**Task to carry out:** If "staged" shows up in a line of the material, return that line.

**Data in this exercise:**
*****

(* ===== verification/AwsTrailer.v ===== *)
(** * Trailers of AWS-chunked bodies ([internal/api/aws_chunked_trailer.go])

    In the trailer modes the body is followed by declared checksum headers
    and, in the signed mode, a signature over them chained to the last chunk.
    CRC-32 is computed as [hash/crc32] does; SHA-1 and the third-party
    CRC-64/NVME are parameters. Text is ASCII: [strings.TrimSpace] and
    [strings.ToLower] act on ASCII blanks and letters. *)
From S2P Require Import Prelude GoStd GoIO GoText Http Primitives Spool AwsChunked AwsChunkedSpec AwsChunkedCorrect.
Local Open Scope Z_scope.

Definition maxAWSTrailerBytes : Z := Z.shiftl 64 10.
Definition maxAWSTrailerCount : Z := 64.

(** ** Checksums *)

(** [hash/crc32]: reflected polynomial, one bit at a time. *)
Fixpoint crc_shift (poly : Z) (n : nat) (c : Z) : Z :=
  match n with
  | O => c
  | S n => crc_shift poly n (if Z.odd c then Z.lxor (Z.shiftr c 1) poly else Z.shiftr c 1)
  end.
Definition crc32 (poly : Z) (l : bytes) : Z :=
  Z.lxor (foldl (λ c b, crc_shift poly 8 (Z.lxor c (byte_val b))) MaxUint32 l) MaxUint32.
Definition crc32_IEEE : Z := 3988292384.
Definition crc32_Castagnoli : Z := 2197175160.

Class Checksums := { sha1 : bytes → bytes; crc64nvme : bytes → bytes }.

(** ** Text *)

Definition token_chars : bytes := txt "!#$%&'*+-.^_`|~".
Definition validTrailerToken (s : bytes) : bool :=
  negb (bool_decide (s = [])) &&
  forallb (λ c, ((97 <=? byte_val c) && (byte_val c <=? 122)) || is_digit c || bool_decide (c ∈ token_chars)) s.

Definition forbiddenTrailers : list bytes :=
  txt <$> ["content-length"; "transfer-encoding"; "authorization"; "x-amz-content-sha256"; "x-amz-trailer"].
Definition allowedChecksums : list bytes :=
  txt <$> ["x-amz-checksum-crc32"; "x-amz-checksum-crc32c"; "x-amz-checksum-crc64nvme";
           "x-amz-checksum-sha1"; "x-amz-checksum-sha256"].
Definition trailerSignature : bytes := txt "x-amz-trailer-signature".

(** The declared names, checked one by one. *)
Fixpoint declareTrailers (decl set : list bytes) : option (list bytes) :=
  match decl with
  | [] => Some set
  | name :: decl =>
      if bool_decide (name ≠ ToLowerB name) || bool_decide (name = []) || bool_decide (name ∈ set) ||
         bool_decide (name ∈ forbiddenTrailers) || negb (bool_decide (name ∈ allowedChecksums)) ||
         negb (validTrailerToken name)
      then None else declareTrailers decl (set ++ [name])
  end.

(** [map[string]string] of the received trailers, in order of arrival. *)
Abbreviation tmap := (list (bytes * bytes)).
Fixpoint tget (m : tmap) (k : bytes) : option bytes :=
  match m with [] => None | (k', v) :: m => if decide (k' = k) then Some v else tget m k end.

(** ** Reading the trailer section *)

Definition trailerLine (set : list bytes) (mode : streamingPayloadMode) (values : tmap) (line : bytes) : option tmap :=
  let n := (length line - 2)%nat in
  if (len line <? 3) || negb (bool_decide (drop n line = crlf)) then None
  else match cut ":" (take n line) with
  | None => None
  | Some (name, raw) =>
      if (negb (bool_decide (name ∈ set)) &&
          negb (bool_decide (mode = streamingSignedPayloadTrailer) && bool_decide (name = trailerSignature))) ||
         bool_decide (name ∈ values.*1) then None
      else if bool_decide (name ≠ ToLowerB name) || negb (validTrailerToken name) then None
      else let value := TrimSpaceB raw in
        if bool_decide (value = []) || bool_decide ("013"%byte ∈ value) || bool_decide ("010"%byte ∈ value) then None
        else Some (values ++ [(name, value)])
  end.

Fixpoint readTrailers (fuel : nat) (s : Source) (set : list bytes) (mode : streamingPayloadMode)
    (values : tmap) (used : Z) : option (option tmap * Source) :=
  match fuel with
  | O => None
  | S f =>
      match readAWSLine s (maxAWSTrailerBytes - used) with
      | None => None
      | Some (Err _, s) => Some (None, s)
      | Some (Ok line, s) =>
          if len line >? maxAWSTrailerBytes - used then Some (None, s)
          else if decide (line = crlf) then Some (Some values, s)
          else match trailerLine set mode values line with
          | None => Some (None, s)
          | Some values => readTrailers f s set mode values (used + len line)
          end
      end
  end.

Section trailers.
Context `{SHA256, HMAC, Checksums}.

(** One declared checksum against the staged body. *)
Definition checksum_of (name body : bytes) : option bytes :=
  if decide (name = txt "x-amz-checksum-sha256") then Some (sha256 body)
  else if decide (name = txt "x-amz-checksum-sha1") then Some (sha1 body)
  else if decide (name = txt "x-amz-checksum-crc32") then Some (be_encode 4 (crc32 crc32_IEEE body))
  else if decide (name = txt "x-amz-checksum-crc32c") then Some (be_encode 4 (crc32 crc32_Castagnoli body))
  else if decide (name = txt "x-amz-checksum-crc64nvme") then Some (crc64nvme body)
  else None.
(** [base64.StdEncoding.DecodeString] and a constant-time comparison. *)
Definition checksumMatches (values : tmap) (name got : bytes) (size : Z) : bool :=
  match tget values name with
  | None => true
  | Some v =>
      match b64_decode std_alphabet true (strip_newlines v) with
      | None => false
      | Some want => (len want =? size) && bool_decide (want = got)
      end
  end.

(** The staged file is read in blocks, the last read reports its end. *)
Fixpoint readBlocks (e : Env) (blocks : list bytes) : bool * Env :=
  let '(failed, e) := io_op e in
  if (failed : bool) then (true, e) else match blocks with [] => (false, e) | _ :: bs => readBlocks e bs end.

Definition verifyTrailerChecksums (e : Env) (body : bytes) (values : tmap) : option error * Env :=
  if bool_decide (values = []) then (Some ErrStreamingTrailer, e)
  else if bool_decide (Forall (λ kv, take 15 kv.1 ≠ txt "x-amz-checksum-") values) then (Some ErrStreamingTrailer, e)
  else
    let '(f1, e) := io_op e in
    if (f1 : bool) then (Some (Wrapf "%w: rewind body for trailer checksum: %v" ErrStreamingSpool), e) else
    let '(f2, e) := readBlocks e (chunks_of (Z.to_nat copy_block) body) in
    if (f2 : bool) then (Some (Wrapf "%w: read body for trailer checksum: %v" ErrStreamingSpool), e) else
    let m name size := match checksum_of (txt name) body with
                       | Some got => checksumMatches values (txt name) got size | None => true end in
    if negb (m "x-amz-checksum-sha256" 32) then (Some ErrSignatureMismatch, e)
    else if negb (m "x-amz-checksum-sha1" 20) then (Some ErrSignatureMismatch, e)
    else if negb (m "x-amz-checksum-crc32" 4) then (Some ErrSignatureMismatch, e)
    else if negb (m "x-amz-checksum-crc32c" 4) then (Some ErrSignatureMismatch, e)
    else if negb (m "x-amz-checksum-crc64nvme" 8) then (Some ErrSignatureMismatch, e)
    else (None, e).

Definition canonicalTrailers (values : tmap) : bytes :=
  concat ((λ n, n ++ [":"%byte] ++ default [] (tget values n) ++ ["010"%byte]) <$>
          sort_bytes (filter (λ n, n ≠ trailerSignature) values.*1)).
Definition trailerStringToSign (c : V4SigningContext) (final : bytes) (values : tmap) : bytes :=
  txt "AWS4-HMAC-SHA256-TRAILER" ++ ["010"%byte] ++ sc_timestamp c ++ ["010"%byte] ++ sc_credentialScope c ++
  ["010"%byte] ++ hex_bytes final ++ ["010"%byte] ++ hex_bytes (sha256 (canonicalTrailers values)).

(** The signature line of the signed mode, and its absence in the others. *)
Definition checkTrailerSignature (signing : option V4SigningContext) (mode : streamingPayloadMode)
    (final : bytes) (values : tmap) : option error :=
  if decide (mode = streamingSignedPayloadTrailer) then
    match tget values trailerSignature, signing with
    | Some sig, Some c =>
        if negb (validLowerHex sig 64) then Some ErrSignatureMismatch
        else match hex_decode sig with
        | None => Some ErrSignatureMismatch
        | Some supplied =>
            if decide (hmac_sha256 (sc_signingKey c) (trailerStringToSign c final values) = supplied) then None
            else Some ErrSignatureMismatch
        end
    | _, _ => Some ErrSignatureMismatch
    end
  else match tget values trailerSignature with Some _ => Some ErrStreamingTrailer | None => None end.

Definition is_trailer_mode (mode : streamingPayloadMode) : bool :=
  bool_decide (mode = streamingSignedPayloadTrailer) || bool_decide (mode = streamingUnsignedPayloadTrailer).
Definition boolInt (b : bool) : Z := if b then 1 else 0.

Definition verifyAWSTrailers (fuel : nat) (e : Env) (s : Source) (body declaration : bytes)
    (signing : option V4SigningContext) (mode : streamingPayloadMode) (final : bytes) : option (option error * Env) :=
  let ret x := Some (Some x, e) in
  let signed := bool_decide (mode = streamingSignedPayloadTrailer) in
  if is_trailer_mode mode && bool_decide (declaration = []) then ret ErrStreamingTrailer
  else if signed && (match signing with None => true | Some c => len (sc_signingKey c) =? 0 end) then ret ErrSignatureMismatch
  else let decl := split_bytes "," declaration [] in
  if bool_decide (head decl = Some []) || (len decl >? maxAWSTrailerCount) then ret ErrStreamingTrailer
  else match declareTrailers decl [] with
  | None => ret ErrStreamingTrailer
  | Some set =>
      if signed && (len set =? 0) then ret ErrStreamingTrailer
      else match readTrailers fuel s set mode [] 0 with
      | None => None
      | Some (None, _) => ret ErrStreamingTrailer
      | Some (Some values, s) =>
          if negb (len values =? len set + boolInt signed) then ret ErrStreamingTrailer
          else if negb (forallb (λ name, bool_decide (name ∈ values.*1)) set) then ret ErrStreamingTrailer
          else match verifyTrailerChecksums e body values with
          | (Some x, e) => Some (Some x, e)
          | (None, e) =>
              match checkTrailerSignature signing mode final values with
              | Some x => Some (Some x, e)
              | None =>
                  match ReadByte s with
                  | inl _ => Some (Some ErrStreamingTrailingData, e)
                  | inr x =>
                      if decide (x = EOF) then
                        let '(f, e) := io_op e in
                        if (f : bool) then Some (Some (Wrapf "%w: rewind body after trailer verification: %v" ErrStreamingSpool), e)
                        else Some (None, e)
                      else Some (Some ErrStreamingTrailingData, e)
                  end
              end
          end
      end
  end.
End trailers.

Example crc32_check : crc32 crc32_IEEE (txt "123456789") = 3421780262 ∧ crc32 crc32_Castagnoli (txt "123456789") = 3808858755.
Proof. by vm_compute. Qed.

*****

**Answer to this problem:**
(** One declared checksum against the staged body. *)
(** The staged file is read in blocks, the last read reports its end. *)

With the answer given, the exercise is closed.